Mcm10 and RecQL4 Synergize to Activate the Eukaryotic Replicative DNA Helicase

Chromosomes are copied from thousands of origins. At each origin, two replicative DNA helicases are first assembled, then activated to begin unwinding DNA. Several replication proteins are subsequently recruited to the active helicase, forming a replisome. The helicase must undergo dramatic conformational changes during its activation and this process is poorly understood, especially in metazoa. How the metazoan replicative helicase is activated, and which proteins promote this essential process are long-standing questions.
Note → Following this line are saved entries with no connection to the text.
(* ===== verification/JniRun.v ===== *)
(** * A machine to run against

    [calm] is a machine on which nothing fails: every call that JNI allows
    succeeds, methods return what [reply] says of their names, and the buffer of
    a stream is [memory].  [without] is the same machine for a class that lacks
    one method.  Both keep JNI's rules ([calm_faithful], [without_faithful]), so
    what the weakest preconditions promise holds of their executions. *)

From S2P Require Import Prelude CFloat JniApi JniUtils.
Local Open Scope Z_scope.

(** A reference that is not in use. *)
Definition unused (j : jvm) : positive := stdpp.base.fresh (dom (locals j) ∪ dom (globals j)).
Lemma unused_fresh j : fresh (unused j) j.
Proof.
  pose proof (is_fresh (dom (locals j) ∪ dom (globals j))) as H. fold (unused j) in H.
  apply not_elem_of_union in H as [H1 H2]. split; apply not_elem_of_dom; assumption.
Qed.

#[export] Instance all_services : Machine := { text_available := true; machine_available := true; globals_available := true; field_set := true; memory_holds := fun m => m <> None }.
Lemma all_sound : sound_machine.
Proof. split; reflexivity. Qed.

Section Calm.
Variables (reply : string -> Z) (memory : list Z).

Definition new (x : jobject) (j : jvm) : ref * jvm := (Some (unused j), with_local (unused j) x j).

(** What a method returns, and the machine after it. *)
Definition replied (k : kind) (m : jmethodID) (args : list jarg) (j : jvm) : result k * jvm :=
  let z := match m with Some (name, _) => reply name | None => 0 end in
  match k with
  | KVoid => (tt, log_call m args (Some 0) j)
  | KBoolean => (negb (z =? 0), log_call m args (Some (if z =? 0 then 0 else 1)) j)
  | KInt => let z := if fits_int z then z else 0 in (z, log_call m args (Some z) j)
  | KLong => let z := if fits_long z then z else 0 in (z, log_call m args (Some z) j)
  | KObject => new (if returns_string m then JString "java" else JObject) (log_call m args (Some 0) j)
  end.

Definition calm : oracle := fun R c j =>
  match c in jcall R return R * jvm with
  | GetJavaVM => (true, j)
  | GetEnv => (attached j, j)
  | AttachCurrentThreadAsDaemon => (true, with_attached true j)
  | DetachCurrentThread => (tt, with_attached false (with_locals ∅ j))
  | ExceptionCheck => (pending j, j)
  | ExceptionOccurred => if pending j then new JObject j else (None, j)
  | ExceptionClear => (tt, with_pending false j)
  | NewLocalRef o => match object_of j o with Some x => new x j | None => (None, j) end
  | DeleteLocalRef o => (tt, match o with Some l => with_locals (delete l (locals j)) j | None => j end)
  | NewGlobalRef o =>
      match object_of j o with
      | Some x => (Some (unused j), with_globals (<[unused j := x]> (globals j)) j)
      | None => (None, j)
      end
  | DeleteGlobalRef o => (tt, match o with Some l => with_globals (delete l (globals j)) j | None => j end)
  | FindClass name => new (JClass name) j
  | GetObjectClass _ => new (JClass "java/lang/Object") j
  | GetMethodID _ name sig => (Some (name, sig), j)
  | GetStaticMethodID _ name sig => (Some (name, sig), j)
  | GetFieldID _ name sig => (Some (name, sig), j)
  | NewStringUTF s => new (JString s) j
  | GetStringUTFChars o => (match object_of j o with Some (JString s) => Some s | _ => None end, j)
  | ReleaseStringUTFChars _ => (tt, j)
  | CallMethod k o m args => replied k m args j
  | ThrowNew _ _ => (tt, raise j)
  | NewObject _ _ _ => new JObject j
  | GetObjectField _ _ => new JObject j
  | GetDirectBufferAddress _ => (Some memory, j)
  | SetFloatArrayRegion a vs => (tt, set_floats a vs j)
  | SetLongArrayRegion a vs => (tt, set_longs a vs j)
  | SetDoubleArrayRegion a vs => (tt, set_doubles a vs j)
  end.

(** A class without the method [absent]. *)
Definition without (absent : string) : oracle := fun R c j =>
  match c in jcall R return R * jvm with
  | GetMethodID o name sig => if decide (name = absent) then (None, raise j) else (Some (name, sig), j)
  | c => calm _ c j
  end.

(** The method [thrower] throws; what the call returns then has no meaning, and
    is [left] here. *)
Definition throwing (thrower : string) (left : Z) : oracle := fun R c j =>
  match c in jcall R return R * jvm with
  | CallMethod k o m args =>
      if decide (option_map fst m = Some thrower) then
        (match k return result k with KInt | KLong => left | KVoid => tt | KBoolean => negb (left =? 0) | KObject => None end, raise (log_call m args None j))
      else calm _ (CallMethod k o m args) j
  | c => calm _ c j
  end.

Lemma new_is_new x j : new_local x j (fst (new x j)) (snd (new x j)).
Proof. exists (unused j). split; [apply unused_fresh|auto]. Qed.

Lemma replied_returned k m args j :
  let '(r, j') := replied k m args j in returned k m (log_call m args (Some (outcome_of k r)) j) r j'.
Proof.
  unfold replied, returned, in_range, outcome_of. set (z := match m with Some (name, _) => reply name | None => 0 end).
  destruct k; [auto| | | |].
  - destruct (z =? 0); auto.
  - destruct (fits_int z) eqn:E; auto.
  - destruct (fits_long z) eqn:E; auto.
  - destruct (returns_string m); [left; exists "java"%string|right]; apply new_is_new.
Qed.

Lemma calm_faithful : faithful calm.
Proof.
  intros R c j Ha. pose proof (unused_fresh j) as F. pose proof (fun x => new_is_new x j) as N. unfold new in N. cbn [fst snd] in N.
  destruct c; cbn [calm]; unfold answers, local_or_raise, id_or_raise, new; auto; try (split; [discriminate|reflexivity]).
  - destruct (pending j); [apply N|auto].
  - destruct (object_of j o) as [x|]; [right; exists x; auto|auto].
  - destruct (object_of j o) as [x|] eqn:E; [right; exists x, (unused j); auto|]. left. split; [reflexivity|]. split; [reflexivity|].
    intros _. destruct o as [l|]; [|reflexivity]. exfalso. cbn [allowed live_or_null] in Ha. unfold live in Ha. rewrite E, andb_false_r in Ha. discriminate.
  - exists "java/lang/Object"%string. apply N.
  - destruct (object_of j o) as [[s|?| |??]|] eqn:E; [left; eauto| | | |]; exfalso; cbn in Ha; unfold is_string in Ha; rewrite E, andb_false_r in Ha; discriminate.
  - pose proof (replied_returned k m args j) as H. destruct (replied k m args j) as [r j']. left. exact H.
Qed.

Lemma without_faithful absent : faithful (without absent).
Proof.
  intros R c j Ha. pose proof (calm_faithful R c j Ha) as H. destruct c; try exact H.
  cbn [without]. unfold answers, id_or_raise. destruct (decide (name = absent)); auto.
Qed.

Lemma throwing_faithful thrower left : faithful (throwing thrower left).
Proof.
  intros R c j Ha. pose proof (calm_faithful R c j Ha) as H. destruct c; try exact H.
  cbn [throwing]. destruct (decide _); [|exact H]. right. reflexivity.
Qed.
End Calm.

Definition no_reply (_ : string) : Z := 0.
Using a combination of single-molecule imaging and ensemble biochemistry, we show that Mcm10 and RecQL4 act in a concerted manner to activate replicative helicases. Mcm10 first binds to inactive helicases, then recruits RecQL4, which synergizes with Mcm10 to promote helicase activation. Mcm10 is not incorporated into replisomes and dissociates from origins during replication initiation. In the absence of Mcm10, RecQL4 is recruited to origins via an interaction with the Mcm7 subunit of the helicase. Our data reveal that Mcm10 and RecQL4 play partially redundant roles during helicase activation, help resolve long-standing controversies about the roles of Mcm10 and RecQL4 in DNA replication, and reveal replication initiation defects caused by pathologic RecQL4 mutations.